### [Required action]
The required output is the lines below from the line containing "rewrite andb_false_r. cbn" to the line containing "change (drop 1 (Byte.x22", inclusive, retyped exactly. No other lines belong in it.

### [Material for this task]

Lemma sigil_close_app k sigil rest : (1 ≤ k)%nat → sigil ≠ Byte.x22 → ∀ n m s,
  sigil_close m s k sigil = None → (length s < m)%nat → (length s < n)%nat →
  sigil_close n (s ++ quotes k ++ sigil :: rest) k sigil = Some (length s + k + 1)%nat.
Proof.
  intros Hk Hsg. induction n as [|n IH]; intros m s Hnone Hm Hn; [lia|].
  assert (Hend : ∀ j, sigil_close (S n) (quotes (j + k) ++ sigil :: rest) k sigil = Some (S (j + k))).
  { intros j. set (u := quotes (j + k) ++ sigil :: rest).
    assert (Hrun : quote_run u = (j + k)%nat) by (unfold u; rewrite quote_run_quotes, quote_run_other by done; lia).
    assert (Hat : u !! (j + k)%nat = Some sigil).
    { unfold u, quotes. rewrite lookup_app_r by (rewrite length_replicate; lia).
      by rewrite length_replicate, Nat.sub_diag. }
    assert (Hne : ∃ v, u = Byte.x22 :: v) by (unfold u; destruct (j + k)%nat eqn:?; [lia|by eexists]).
    destruct Hne as [v Hv]. cbn [sigil_close]. rewrite Hv at 1. rewrite Hrun, Hat.
    rewrite bool_decide_true by done. rewrite (proj2 (Nat.leb_le k (j + k))) by lia.
    rewrite bool_decide_true by done. done. }
  destruct s as [|x s].
  { etrans; [apply (Hend 0%nat)|]. cbn. f_equal. lia. }
  destruct m as [|m]; [cbn in Hm; lia|].
  destruct (decide (x = Byte.x22)) as [->|Hx].
  - pose proof (quote_run_le (Byte.x22 :: s)) as Hle.
    destruct (decide (quote_run (Byte.x22 :: s) = length (Byte.x22 :: s))) as [Hall|Hlt].
    + set (w := Byte.x22 :: s) in *.
      assert (Hq : w = quotes (length w)).
      { pose proof (quote_run_split w) as Hsplit. rewrite drop_ge, app_nil_r in Hsplit by lia. congruence. }
      replace (w ++ quotes k ++ sigil :: rest) with (quotes (length w + k) ++ sigil :: rest).
      { rewrite Hend. f_equal. lia. }
      unfold quotes in *. by rewrite replicate_add, <- (assoc_L (++)), <- Hq.
    + pose proof (quote_run_app (Byte.x22 :: s) (quotes k ++ sigil :: rest)) as Happ.
      cbn [sigil_close] in Hnone |- *. cbn [app] in Happ |- *.
      rewrite Happ by lia. clear Happ. rewrite bool_decide_true in Hnone |- * by done.
      cbn [negb] in Hnone |- *. set (r := quote_run (Byte.x22 :: s)) in *.
      assert (Hr1 : (1 ≤ r)%nat) by (unfold r; cbn; rewrite ?bool_decide_true by done; lia).
      rewrite app_comm_cons, lookup_app_l by lia.
      destruct (_ && _); [done|].
      destruct (sigil_close m (drop r (Byte.x22 :: s)) k sigil) eqn:E; [done|].
      rewrite drop_app_le by lia.
      rewrite (IH _ _ E) by (rewrite length_drop; cbn [length] in *; lia).
      cbn [fmap option_fmap option_map]. rewrite length_drop. f_equal. cbn [length] in *. lia.
  - cbn [sigil_close app] in Hnone |- *. rewrite bool_decide_false in Hnone |- * by done.
    cbn [negb] in Hnone |- *. destruct (sigil_close m s k sigil) eqn:E; [done|].
    rewrite (IH _ _ E) by (cbn in *; lia). done.
Qed.

(** ** Text literals written and read *)

(** The ways to write a text: between quotes, or between a sigil and [k] quotes. *)
Inductive quoting := Plain | Sigil (tilde : bool) (k : nat).

Definition sigil_byte (tilde : bool) : byte := if tilde then Byte.x7e else Byte.x5f.

Definition quote_text (q : quoting) (s : list byte) : list byte :=
  match q with
  | Plain => Byte.x22 :: s ++ [Byte.x22]
  | Sigil tilde k => sigil_byte tilde :: quotes k ++ s ++ quotes k ++ [sigil_byte tilde]
  end.

Definition quoted_type (q : quoting) : TokenType :=
  match q with Sigil true _ => INTERP_TEXT | _ => TEXT end.

(** The texts each way can write. *)
Definition can_quote (q : quoting) (s : list byte) : bool :=
  match q with
  | Plain => forallb (λ x, negb (bool_decide (x = Byte.x22)) && negb (bool_decide (x = Byte.x00))) s
  | Sigil tilde k =>
      (1 <=? k)%nat && (k <=? MaxConsecutiveQuotes)%nat &&
      negb (bool_decide (s = [])) && negb (bool_decide (head s = Some Byte.x22)) &&
      bool_decide (sigil_close (S (length s)) s k (sigil_byte tilde) = None)
  end.

Lemma skipWhitespace_none l : ch l ≠ cSP → ch l ≠ cCR → skipWhitespace l = l.
Proof.
  intros H1 H2. unfold skipWhitespace, read_while. cbn [read_loop].
  by rewrite (proj2 (Z.eqb_neq _ _) H1), (proj2 (Z.eqb_neq _ _) H2).
Qed.

Lemma remaining_lt l x u : remaining l = x :: u → (position l + S (length u) = length (input l))%nat.
Proof.
  unfold remaining. intros E. apply (f_equal length) in E. rewrite length_drop in E. cbn in E. lia.
Qed.

Lemma text_holds_over s : can_quote Plain s = true →
  holds_over (λ c, negb (c =? 0) && negb (c =? cQUOTE)) s.
Proof.
  unfold can_quote. rewrite forallb_forall. intros H. split.
  - apply Forall_forall. intros x Hx%list_elem_of_In. specialize (H x Hx).
    destruct x; (reflexivity || (by vm_compute in H)).
  - intros c Hc. unfold cQUOTE. lia.
Qed.

Lemma readString_reads l s rest : at_char l → remaining l = quote_text Plain s ++ rest →
  can_quote Plain s = true →
  ∃ l', readString l = (l', quote_text Plain s, true) ∧
    position l' = (position l + length (quote_text Plain s))%nat.
Proof.
  intros Hl E Hs. cbn [quote_text app] in E. rewrite <- (assoc_L (++)) in E. cbn [app] in E.
  destruct (ascii_current l _ _ Hl E eq_refl) as [Hc Hr].
  pose proof (readChar_moves l Hl) as Hm1. pose proof (readChar_remaining l Hl) as E1.
  rewrite E, Hr, Nat.sub_succ_l, Nat.sub_diag in E1 by lia. cbn [drop] in E1.
  pose proof (remaining_lt _ _ _ E) as Hlen.
  destruct (read_loop_over (S (length (input (readChar l)))) (λ c, negb (c =? 0) && negb (c =? cQUOTE))
    (readChar l) s Byte.x22 rest (mv_char _ _ Hm1) E1 eq_refl eq_refl (text_holds_over s Hs))
    as (E2 & Hc2 & Hp2).
  { rewrite (mv_input _ _ Hm1). rewrite length_app in Hlen. cbn in Hlen. lia. }
  unfold readString, read_while. set (l2 := read_loop _ _ _) in *. rewrite Hc2.
  change (byte.unsigned Byte.x22 =? 0) with false. cbv iota.
  assert (Hm2 : moves (readChar l) l2) by apply read_loop_moves, Hm1.
  pose proof (readChar_moves l2 (mv_char _ _ Hm2)) as Hm3.
  destruct (ascii_current l2 _ _ (mv_char _ _ Hm2) E2 eq_refl) as [_ Hr2].
  assert (Hpos : position (readChar l2) = (position l + length (quote_text Plain s))%nat).
  { rewrite readChar_position, Hr2, Hp2, readChar_position, Hr. cbn. rewrite length_app. cbn. lia. }
  exists (readChar l2). split; [|done].
  rewrite (slice_remaining l (readChar l2) (length (quote_text Plain s))); [|done| |done].
  - f_equal. f_equal. rewrite E. change (Byte.x22 :: s ++ Byte.x22 :: rest)
      with (Byte.x22 :: s ++ [Byte.x22] ++ rest). rewrite (assoc_L (++)), app_comm_cons.
    apply take_app_len.
  - by rewrite (mv_input _ _ Hm3), (mv_input _ _ Hm2), (mv_input _ _ Hm1).
Qed.

Lemma find_close_reads l k tilde s rest :
  remaining l = quote_text (Sigil tilde k) s ++ rest → can_quote (Sigil tilde k) s = true →
  find_close l (S (position l)) k (sigil_byte tilde) =
    Some (position l + length (quote_text (Sigil tilde k) s))%nat.
Proof.
  intros E Hs. unfold can_quote in Hs. rewrite !andb_true_iff in Hs.
  destruct Hs as [[[[Hk1%Nat.leb_le Hk2%Nat.leb_le] Hne] Hh] Hnone%bool_decide_eq_true].
  destruct k as [|k]; [lia|]. cbn [find_close]. unfold findSigilClose.
  unfold remaining in E.
  assert (Hd : drop (S (position l) + S k) (input l) =
    s ++ quotes (S k) ++ sigil_byte tilde :: rest).
  { replace (S (position l) + S k)%nat with (position l + S (S k))%nat by lia.
    rewrite <- drop_drop, E. cbn [quote_text app]. rewrite <- !(assoc_L (++)).
    change (drop (S (S k)) (sigil_byte tilde :: ?u)) with (drop (S k) u).
    by rewrite drop_app_length' by (symmetry; apply length_replicate). }
  rewrite Hd, (sigil_close_app (S k) (sigil_byte tilde) rest ltac:(lia) ltac:(by destruct tilde)
    _ _ s Hnone); [|lia|].
  - cbn [fmap option_fmap option_map]. f_equal. cbn [quote_text length].
    rewrite !length_app. unfold quotes. rewrite !length_replicate. cbn [length]. lia.
  - apply (f_equal length) in Hd. rewrite length_drop, length_app in Hd. lia.
Qed.

Lemma readSigilString_reads l k tilde s rest : at_char l →
  remaining l = quote_text (Sigil tilde k) s ++ rest → can_quote (Sigil tilde k) s = true →
  ∃ l', readSigilString (sigil_byte tilde) l = (l', quote_text (Sigil tilde k) s, true) ∧
    position l' = (position l + length (quote_text (Sigil tilde k) s))%nat.
Proof.
  intros Hl E Hs. pose proof (find_close_reads l k tilde s rest E Hs) as Hclose.
  unfold can_quote in Hs. rewrite !andb_true_iff, !negb_true_iff, !bool_decide_eq_false in Hs.
  destruct Hs as [[[[Hk1%Nat.leb_le Hk2%Nat.leb_le] Hne] Hh] _].
  unfold readSigilString.
  assert (Hrun : quote_run (drop (position l + 1) (input l)) = k).
  { rewrite <- drop_drop. unfold remaining in E. rewrite E. cbn [quote_text app drop].
    rewrite <- !(assoc_L (++)), drop_0, quote_run_quotes. destruct s as [|x s]; [done|].
    cbn [app]. rewrite quote_run_other; [lia|]. intros ->. by apply Hh. }
  rewrite Hrun, Nat.min_l by done. replace (position l + 1)%nat with (S (position l)) by lia.
  rewrite Hclose. cbv iota. set (target := (position l + _)%nat).
  set (body := sigil_byte tilde :: quotes k ++ s ++ quotes k).
  assert (E' : remaining l = body ++ sigil_byte tilde :: rest).
  { rewrite E. unfold body. cbn [quote_text app]. by rewrite <- !(assoc_L (++)). }
  assert (Hlit : quote_text (Sigil tilde k) s = body ++ [sigil_byte tilde]).
  { unfold body. cbn [quote_text app]. by rewrite <- !(assoc_L (++)). }
  assert (Hpos : position (read_to (S (length (input l))) target l) = target).
  { apply (read_to_over _ _ l body (sigil_byte tilde) rest); [done|done|by destruct tilde| |].
    - unfold target. rewrite Hlit, length_app. cbn [length]. lia.
    - unfold remaining in E'. apply (f_equal length) in E'.
      rewrite length_drop, length_app in E'. cbn [length] in E'. lia. }
  exists (read_to (S (length (input l))) target l). split; [|done].
  rewrite (slice_remaining l _ (length (quote_text (Sigil tilde k) s))); [|done| |done].
  - f_equal. f_equal. rewrite E. apply take_app_len.
  - apply (mv_input _ _ (read_to_moves _ _ l Hl)).
Qed.

Lemma unquote_quoted q s : can_quote q s = true → UnquoteText (quote_text q s) = (s, true).
Proof.
  intros Hs. destruct q as [|tilde k]; cbn [quote_text]; unfold UnquoteText.
  - rewrite app_comm_cons, last_snoc, length_app. cbn [length head app default].
    rewrite (bool_decide_false (Byte.x22 = Byte.x5f)), (bool_decide_false (Byte.x22 = Byte.x7e)) by done.
    rewrite andb_false_r. cbn [andb]. rewrite bool_decide_true by done.
    rewrite (proj2 (Nat.leb_le _ _)) by lia. cbn [andb].
    replace (S (length s) + 1 - 2)%nat with (length s) by lia.
    change (drop 1 (Byte.x22 :: s ++ [Byte.x22])) with (s ++ [Byte.x22]). by rewrite take_app_len.
  - unfold can_quote in Hs. rewrite !andb_true_iff, !negb_true_iff, !bool_decide_eq_false in Hs.
    destruct Hs as [[[[Hk1%Nat.leb_le Hk2%Nat.leb_le] Hne] Hh] _].
    set (g := sigil_byte tilde). set (lit := g :: quotes k ++ s ++ quotes k ++ [g]).
    assert (Hlit : lit = (g :: quotes k ++ s ++ quotes k) ++ [g]).
    { unfold lit. cbn [app]. by rewrite <- !(assoc_L (++)). }
    assert (Hlen : length lit = (2 * k + length s + 2)%nat).
    { unfold lit. cbn [length]. rewrite !length_app. unfold quotes. rewrite !length_replicate. cbn. lia. }
    assert (Hlast : last lit = Some g) by (by rewrite Hlit, last_snoc).
    assert (Hs1 : (1 ≤ length s)%nat) by (destruct s; [done|cbn; lia]).
    rewrite Hlast, Hlen. cbn [default]. change (default Byte.x00 (head lit)) with g.
    rewrite (proj2 (Nat.leb_le _ _)) by lia.
    assert (Hg : bool_decide (g = Byte.x5f) || bool_decide (g = Byte.x7e) = true) by by destruct tilde.
    rewrite Hg, bool_decide_true by done. cbn [andb].
    assert (Hmid : take (2 * k + length s + 2 - 2) (drop 1 lit) = quotes k ++ s ++ quotes k).
    { rewrite Hlit. change (drop 1 ((g :: ?u) ++ [g])) with (u ++ [g]). rewrite take_app_le.
      - apply take_ge. unfold quotes. rewrite !length_app, !length_replicate. lia.
      - unfold quotes. rewrite !length_app, !length_replicate. lia. }
    rewrite Hmid, quote_run_quotes. destruct s as [|x s]; [done|].
    cbn [app]. rewrite quote_run_other by (intros ->; by apply Hh).
    rewrite Nat.add_0_r, Nat.min_l by done. destruct k as [|k]; [lia|]. cbn [unquote_run].
    rewrite Hlen, (proj2 (Nat.ltb_ge _ _)) by lia. set (t := x :: s) in *.
    assert (Hend : drop (2 * S k + length t + 2 - 1 - S k) lit = quotes (S k) ++ [g]).
    { replace (2 * S k + length t + 2 - 1 - S k)%nat with (length (g :: quotes (S k) ++ t)).
      - unfold lit. rewrite (assoc_L (++) (quotes (S k)) t), app_comm_cons. apply drop_app_len.
      - cbn [length]. unfold quotes. rewrite length_app, length_replicate. lia. }
    assert (Hq : take (S k) (quotes (S k) ++ [g]) = quotes (S k)).
    { rewrite take_app_length'; [done|]. unfold quotes. by rewrite length_replicate. }
    rewrite Hend, Hq, bool_decide_true by done.
    f_equal. replace (2 * S k + length t + 2 - 2 - 2 * S k)%nat with (length t) by lia.
    unfold lit. change (drop (1 + S k) (g :: ?u)) with (drop (S k) u).
    rewrite drop_app_length' by (unfold quotes; by rewrite length_replicate). apply take_app_len.
Qed.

### [Solution to the exercise]
    rewrite andb_false_r. cbn [andb]. rewrite bool_decide_true by done.
    rewrite (proj2 (Nat.leb_le _ _)) by lia. cbn [andb].
    replace (S (length s) + 1 - 2)%nat with (length s) by lia.
    change (drop 1 (Byte.x22 :: s ++ [Byte.x22])) with (s ++ [Byte.x22]). by rewrite take_app_len.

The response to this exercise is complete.